—Ebbene, Marzio, per favore estremo io vi chiedo lasciarmi per breve ora la lanterna, e recarmi quanto abbisogna per iscrivere.—Io non voglio omettere di tentare argomento alcuno di salute piuttosto per non avermi a rimproverare di negligenza, che per isperanza che io ne abbia: distenderò un memoriale a Sua Santità, supplicandola per le viscere di Gesù Cristo che provveda a me come fece a Olimpia. Questo parmi il partito migliore.
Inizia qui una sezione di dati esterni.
(** X16. When a tick that completes has taken in a forecast (position x and
    orientation x of the expected length), the stored path holds the
    position's x, y and z as its three columns, the stored time indices are
    the position's t and the stored yaw is the orientation's z.  The length
    test looks at the two x sequences only, so completing also shows what
    the other sequences were: y, z and the yaw have the expected length and
    the time sequence has at least [MPC_N + 1] entries; with any other
    shape the tick raises. *)
Theorem X16_accepted_forecast self VM sm self' VM' tr :
  update self VM sm = Ok (self', VM', tr) ->
  length (xs (position (modelV2 sm))) = TRAJECTORY_SIZE ->
  length (xs (orientation (modelV2 sm))) = TRAJECTORY_SIZE ->
  (map (fun r => fst (fst r)) (path_xyz (forecast self'))
   = xs (position (modelV2 sm))
   /\ map col1 (path_xyz (forecast self')) = ys (position (modelV2 sm))
   /\ map snd (path_xyz (forecast self')) = zs (position (modelV2 sm))
   /\ t_idxs (forecast self') = ts (position (modelV2 sm))
   /\ plan_yaw (forecast self') = zs (orientation (modelV2 sm)))
  /\ length (ys (position (modelV2 sm))) = TRAJECTORY_SIZE
  /\ length (zs (position (modelV2 sm))) = TRAJECTORY_SIZE
  /\ length (zs (orientation (modelV2 sm))) = TRAJECTORY_SIZE
  /\ (MPC_N + 1 <= length (ts (position (modelV2 sm))))%nat.
Proof.
  intros H Hpos Hori.
  destruct (update_leaves_usable _ _ _ _ _ _ H) as (Husable & _).
  apply update_stages in H.
  destruct H as (tu1 & cur1 & ev1 & cur2 & mc & y & h & H).
  destruct H as (_ & _ & _ & Hacc & _).
  unfold accept_forecast in Hacc.
  rewrite Hpos, Hori, Nat.eqb_refl in Hacc. simpl in Hacc.
  apply bind_Ok in Hacc. destruct Hacc as (rows & Hrows & Hacc).
  injection Hacc as Hfc. rewrite <- Hfc in *. simpl in *.
  destruct (column_stack_Ok _ _ _ _ Hrows) as (Hy & Hz & Hcx & Hcy & Hcz).
  unfold forecast_usable in Husable. simpl in Husable.
  apply andb_prop in Husable. destruct Husable as (Hu & Hidx).
  apply andb_prop in Hu. destruct Hu as (Hu & _).
  apply Nat.eqb_eq in Hu. apply Nat.leb_le in Hidx.
  assert (Hlen : length rows = TRAJECTORY_SIZE).
  { rewrite <- Hpos. rewrite <- Hcx. rewrite length_map. reflexivity. }
  split; [repeat split; assumption|].
  split; [congruence|]. split; [congruence|]. split; [congruence|exact Hidx].
Qed.

Lemma update_targets self VM sm self' VM' tr :
  update self VM sm = Ok (self', VM', tr) ->
  exists cur y h,
    In (RunMpc cur (vEgo (carState sm)) CAR_ROTATION_RADIUS y h) tr
    /\ length y = (MPC_N + 1)%nat
    /\ length h = (MPC_N + 1)%nat
    /\ y_pts self' = y.
Proof.
  unfold update. intro H.
  apply bind_Ok in H. destruct H as ([[tu1 cur1] ev1] & Hrefresh & H).
  apply bind_Ok in H. destruct H as (mc & Hmc & H).
  apply bind_Ok in H. destruct H as (fc1 & Hfc & H).
  apply bind_Ok in H. destruct H as (lc1 & Hlc & H).
  apply bind_Ok in H. destruct H as (y1 & Hy & H).
  apply bind_Ok in H. destruct H as (h1 & Hh & H).
  apply bind_Ok in H. destruct H as (cur2 & Hcur2 & H).
  apply bind_Ok in H. destruct H as (u1 & Hy_len & H).
  apply bind_Ok in H. destruct H as (u2 & Hh_len & H).
  apply bind_Ok in H. destruct H as ([nc ncr] & Hnext & H).
  apply bind_Ok in H. destruct H as (a & Ha & H).
  apply bind_Ok in H. destruct H as (r & Hr & H).
  destruct (check_solution _ _ _ _ _ _) as [mpc1 ev3] eqn:Hchk.
  injection H as <- <- <-.
  apply py_assert_Ok in Hy_len. apply Nat.eqb_eq in Hy_len.
  apply py_assert_Ok in Hh_len. apply Nat.eqb_eq in Hh_len.
  exists cur2, y1, h1. simpl.
  split; [apply in_or_app; right; left; reflexivity|].
  repeat split; assumption.
Qed.

(** X17. The solver always gets [MPC_N + 1] lateral targets and
    [MPC_N + 1] heading targets, and the path points kept and published are
    those lateral targets. *)
Theorem X17_target_lengths self VM sm self' VM' tr :
  update self VM sm = Ok (self', VM', tr) ->
  exists cur y h msg,
    In (RunMpc cur (vEgo (carState sm)) CAR_ROTATION_RADIUS y h) tr
    /\ length y = (MPC_N + 1)%nat
    /\ length h = (MPC_N + 1)%nat
    /\ publish self' VM' sm = Ok msg
    /\ msg_dPathPoints msg = y.
Proof.
  intro H.
  destruct (update_targets _ _ _ _ _ _ H) as (cur & y & h & Hin & Hy & Hh & Hp).
  destruct (publish_after_update _ _ _ _ _ _ H) as (msg & Hpub & _).
  exists cur, y, h, msg.
  repeat (split; [assumption|]).
  unfold publish in Hpub.
  apply bind_Ok in Hpub. destruct Hpub as (? & _ & Hpub).
  apply bind_Ok in Hpub. destruct Hpub as (? & _ & Hpub).
  injection Hpub as <-. simpl. exact Hp.
Qed.

(** ** Publishing *)

Lemma update_assigns_outputs self VM sm self' VM' tr :
  update self VM sm = Ok (self', VM', tr) ->
  desired_steering_wheel_angle_deg self' <> None
  /\ desired_steering_wheel_angle_rate_deg self' <> None.
Proof.
  intro H. apply update_stages in H.
  destruct H as (tu1 & cur1 & ev1 & cur2 & mc & y & h & H).
  split; apply H.
Qed.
La fuga con Guido, che immaginai esaltata dalla passione, io riprovo adesso: conosco che desterebbe scandalo; il torto sarebbe mio, e il mondo, ignaro delle cause che mi mossero, confonderebbe la mia deliberazione col volgare amore d'invereconda fanciulla, che sottomette la ragione al talento. Inoltre per cagione mia andrebbe guasto ogni disegno di Guido: sembra che a lui prema tenersi il Papa bene edificato, e tanto basta per amante discreta onde abbia a rispettare la volontà sua. Ogni via ultima di salute sta in questo, che Guido si adoperi a fare pervenire prestamente il memoriale al Pontefice, e ne ottenga risoluzione sollecita. Voi poi, per accendere Guido a non indugiare, gli confiderete quello, che io morirei di vergogna a palesare, non che ad altrui, a mia madre.—No… no… sciagurata! non gli dite nulla… promettetemi, Marzio, che non gli direte nulla.
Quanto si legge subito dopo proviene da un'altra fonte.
(** [answer.get('field', {}).get('ref', '')]. *)
Definition entry_ref (answer : json) : exn json :=
  field ← py_get answer "field" (JObj []);
  py_get field "ref" (JStr "").

(** The value the extractor derives from an entry. *)
Definition entry_value (rt : runtime) (answer : json) : exn json :=
  answer_type ← py_get answer "type" (JStr "");
  HealthScoreService.answer_value rt answer answer_type.

(** *** Inputs and collaborators of the further examples *)

Definition waist_hip_ratio_id : string := "9c968d6d-e21b-448a-b8fb-30056f76ffff".

Definition payload_of_answers (items : list json) : json :=
  JObj [ ("form_response", JObj [ ("answers", JArr items) ]) ].

(** A well-formed entry followed by a bare string. *)
Definition one_bad_entry_payload : json :=
  payload_of_answers [ choice_entry waist_circumference_id "Low risk"; JStr "oops" ].

(** Two entries for the same field. *)
Definition answered_twice_payload : json :=
  payload_of_answers [ choice_entry waist_circumference_id "High risk";
                       choice_entry waist_circumference_id "Low risk" ].

Definition text_entry (ref text : string) : list (string * json) :=
  [ ("field", JObj [("ref", JStr ref)]); ("type", JStr "text"); ("text", JStr text) ].

Definition named_payload : json :=
  payload_of_answers [ choice_entry waist_circumference_id "Low risk";
                       JObj (text_entry "name_field_ref" "Ada");
                       JObj (text_entry "name_field_ref" "Grace") ].

Definition email_entry : list (string * json) :=
  [ ("field", JObj [("ref", JStr WebhookController.email_ref)]);
    ("type", JStr "email");
    ("email", JStr "ada@example.org") ].

Definition waist_entry : list (string * json) :=
  [ ("field", JObj [("ref", JStr waist_circumference_id)]);
    ("type", JStr "choice");
    ("choice", JObj [("label", JStr "Low risk")]) ].

Definition low_medium_lookups : HealthScoreService.lookup_table :=
  {[ waist_circumference_id := [("Low", 1%Q); ("Low-Medium", 2%Q)] ]}.

Definition lower_case_answers : pydict :=
  [ (JStr waist_circumference_id, JStr "low risk") ].

(** A table whose one sub-score, 23/512, is a double that the
    normalization and the mean both have to round. *)
Definition protein_intake_id : string := "f9a247fc-e8d3-4bd8-b7e1-ae54f6766993".

Definition protein_lookups : HealthScoreService.lookup_table :=
  {[ protein_intake_id := [("A", (23 # 512)%Q)] ]}.

Definition protein_answers : pydict := [ (JStr protein_intake_id, JStr "A") ].

(** A runtime on whose disk there is the generated report and nothing
    else. *)
Definition report_only_rt : runtime :=
  Runtime (fun _ => "0") (fun _ => "{}") (fun _ => Ok two_answers_payload)
          (fun p => String.eqb p "reports/report.pdf") (fun _ => None)
          (fun _ => Ok "%PDF-1.4") (fun s => s) (fun s => s) "2024-01-01".

(** A runtime whose files all exist and hold the same bytes. *)
Definition disk_rt : runtime :=
  Runtime (fun _ => "0") (fun _ => "{}") (fun _ => Ok two_answers_payload)
          (fun _ => true) (fun _ => None) (fun _ => Ok "%PDF-1.4")
          (fun s => s) (fun s => s) "2024-01-01".

Definition working_renderers : HealthScoreOrchestrationService.t :=
  HealthScoreOrchestrationService.Build
    (fun _ => Ok "charts/chart.png") (fun _ _ _ => Ok "reports/report.pdf").

Definition working_service : JsonProcessingService.t :=
  JsonProcessingService.Build example_lookups working_renderers.

Definition working_controller : WebhookController.t :=
  WebhookController.Build (fun _ => Ok "Webhook_20240101_000000_ab.json")
    working_service accepting_mailer.

(** A directory with two JSON files and a text file. *)
Definition example_storage : FileController.storage :=
  FileController.Storage
    (Ok ["a.json"; "notes.txt"; "b.json"])
    (fun n => if String.eqb n "a.json" then Ok ("2024-01-01T10:00:00", 10%Z)
              else Ok ("2024-03-05T08:30:00", 20%Z))
    (fun _ => true) (fun _ => Ok "{}").

Definition example_file_controller : FileController.t :=
  FileController.Build example_storage working_service.

(* ===================================================================== *)
(** * Properties                                                          *)
(* ===================================================================== *)

(** ** Rounding and means *)

Section Numbers.
Local Open Scope Q_scope.

Lemma round_half_even_bounds (q : Q) (lo hi : Z) :
  inject_Z lo <= q -> q <= inject_Z hi ->
  (lo <= round_half_even q <= hi)%Z.
Proof.
  intros Hlo Hhi.
  assert (Hf1 : (lo <= Qfloor q)%Z).
  { rewrite <- (Qfloor_Z lo). now apply Qfloor_resp_le. }
  assert (Hf2 : (Qfloor q <= hi)%Z).
  { rewrite <- (Qfloor_Z hi). now apply Qfloor_resp_le. }
  assert (Hup : inject_Z (Qfloor q) < q -> (Qfloor q + 1 <= hi)%Z).
  { intros Hlt. assert (H : inject_Z (Qfloor q) < inject_Z hi)
      by (eapply Qlt_le_trans; eauto).
    rewrite <- Zlt_Qlt in H. lia. }
  assert (Hhalf : 1 # 2 <= q - inject_Z (Qfloor q) -> inject_Z (Qfloor q) < q).
  { intros H. apply (Qplus_lt_l _ _ (- inject_Z (Qfloor q))).
    rewrite Qplus_opp_r. eapply Qlt_le_trans; [|exact H]. reflexivity. }
  unfold round_half_even.
  destruct (Qcompare_spec (q - inject_Z (Qfloor q)) (1 # 2)) as [He|Hl|Hg].
  - destruct (Z.even (Qfloor q)); [lia|].
    split; [lia|]. apply Hup, Hhalf. rewrite He. apply Qle_refl.
  - lia.
  - split; [lia|]. apply Hup, Hhalf. now apply Qlt_le_weak.
Qed.

Lemma round_half_even_comp (x y : Q) : x == y -> round_half_even x = round_half_even y.
Proof.
  intros E. unfold round_half_even.
  rewrite (Qfloor_comp _ _ E).
  assert (E' : x - inject_Z (Qfloor y) == y - inject_Z (Qfloor y)) by now rewrite E.
  now rewrite (Qcompare_comp _ _ E' _ _ (Qeq_refl (1 # 2))).
Qed.

Lemma round_half_even_le (q : Q) (hi : Z) :
  q <= inject_Z hi -> (round_half_even q <= hi)%Z.
Proof.
  intros H. apply (round_half_even_bounds q (Qfloor q) hi); [apply Qfloor_le|exact H].
Qed.

Lemma round_half_even_ge (q : Q) (lo : Z) :
  inject_Z lo <= q -> (lo <= round_half_even q)%Z.
Proof.
  intros H. apply (round_half_even_bounds q lo (Qceiling q)); [exact H|apply Qle_ceiling].
Qed.

Lemma round_half_even_floor (q : Q) :
  (Qfloor q <= round_half_even q <= Qfloor q + 1)%Z.
Proof.
  unfold round_half_even.
  destruct (Qcompare (q - inject_Z (Qfloor q)) (1 # 2)); [|lia|lia].
  destruct (Z.even (Qfloor q)); lia.
Qed.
—Farò come volete. Signora Beatrice, date ascolto: per me oggimai nulla temo perchè disposto a uscirmene infra brevi ore di qui, e perchè vostro padre non è tanto astuto che io non lo sopravanzi. Egli mi sospetta, ed i suoi sospetti si convertono in punte di ferro: egli lo ha palesato. La confidenza mostratami stamani è finta per ingannarmi: ad ogni modo non temo. Voi debole, inerme, inoffensiva, dovete troppo più paventare di me: io voglio farvi un dono, che ad ogni estremità possa giovarvi; egli vale quanto noi vogliamo che valga… Eccovi un coltello…
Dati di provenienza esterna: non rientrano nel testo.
(** The single completion item of the server. *)
Definition snippetItem (document : lsp.TextDocument) (cursorOffset : Z)
    (snippet : string) : lsp.CompletionItem :=
  {| lsp.label := "basicSMS2Mapping";
     lsp.kind := lsp.Enum;
     lsp.detail := "Create a basic fill-in-the-blanks SMS2 mapping";
     lsp.documentation :=
       "Inserts a basic mapping in Stardog Mapping Syntax 2 (SMS2) with tabbing functionality and content assistance. For more documentation of SMS2, check out "
       +:+ dquote +:+ "Help" +:+ dquote +:+ " --> "
       +:+ dquote +:+ "Stardog Docs" +:+ dquote +:+ ".";
     lsp.insertTextFormat := lsp.Snippet;
     lsp.textEdit :=
       lsp.TextEdit_replace
         (lsp.Range_create
            (lsp.positionAt document (cursorOffset - 1))
            (lsp.positionAt document (cursorOffset - 1)))
         snippet |}.

Definition isMapping (completion : ContentAssistPath) : bool :=
  String.eqb (tokenName (nextTokenType completion)) "Mapping".

(** Lines 76-82: the tokens of the cached state, or a parse that is then
    saved. *)
Definition tokensFor (uri : string) (document : lsp.TextDocument)
    (s : Server) : list IToken * Server :=
  match tokens (getParseStateForUri (parseStates s) uri) with
  | Some toks => (toks, s)
  | None =>
      let '(r, s) := parseDocument document s in
      let toks := res_tokens r in
      (toks,
       setParseStates
         (saveParseStateForUri (parseStates s) uri
            {| cst := Some (res_cst r); tokens := Some toks |}) s)
  end.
—Grazie; quando non mi rimanga altro scampo, con questo sarà più certa la morte…. e meno dolorosa…
—Or ora io vi porterò da scrivere; voi mettetevi subito alla opera. Io simulerò di nettare le mie pistole nel giardino: dove mai vedessi don Francesco piegare verso il sotterraneo per sorprendervi, io sparerò la pistola, come se avesse preso fuoco a caso: voi, avvertita dal colpo, spegnerete la lanterna, e nasconderete ogni oggetto, prima che il vecchio arrivi…
—Così farò. Addio…
Quando Marzio tornò in camera di Francesco Cènci lo rinvenne sempre giacente in letto, e, secondo ch'ei dava ad intendere, afflitto da dolori atrocissimi. Non senza maraviglia Marzio vide di qua e di là del capezzale due frati domenicani, che dal viso poco angelico, e meno serafico pareva ch'eglino pure andassero persuasi di non possedere grande aria di santità, imperciocchè tenessero i cappucci tirati giù sopra gli occhi. Il Conte ordinò a Marzio posasse le chiavi, e si ritirasse. Partito ch'ei fu, il Conte, ridendo, disse loro:
—Reverendi Padri, lo avete notato bene? Domani egli partirà per Rocca Petrella; le vostre paternità lo aspetteranno nel luogo che reputeranno più adattato, e voi me lo manderete allo inferno, o in paradiso (che in quanto a questo poco m'importa) con due palle traverso il corpo… avvertite, che quattro non guastano nulla: poi gli celebrerete due messe in suffragio dell'anima. Intanto prendete la elemosina;—e porgeva loro un gruppo di moneta.
—Eccellenza dormite fra due guanciali, che noi vi serviremo da pari vostro;—rispose uno dei frati.
—Anime elette! Anzi, per non dar luogo a svarioni, osservate questo mantello scarlatto; voi lo vedrete o addosso al vostro uomo, o davanti alla sella del suo cavallo.
—Oh! non fa al caso perchè io l'ho in pratica.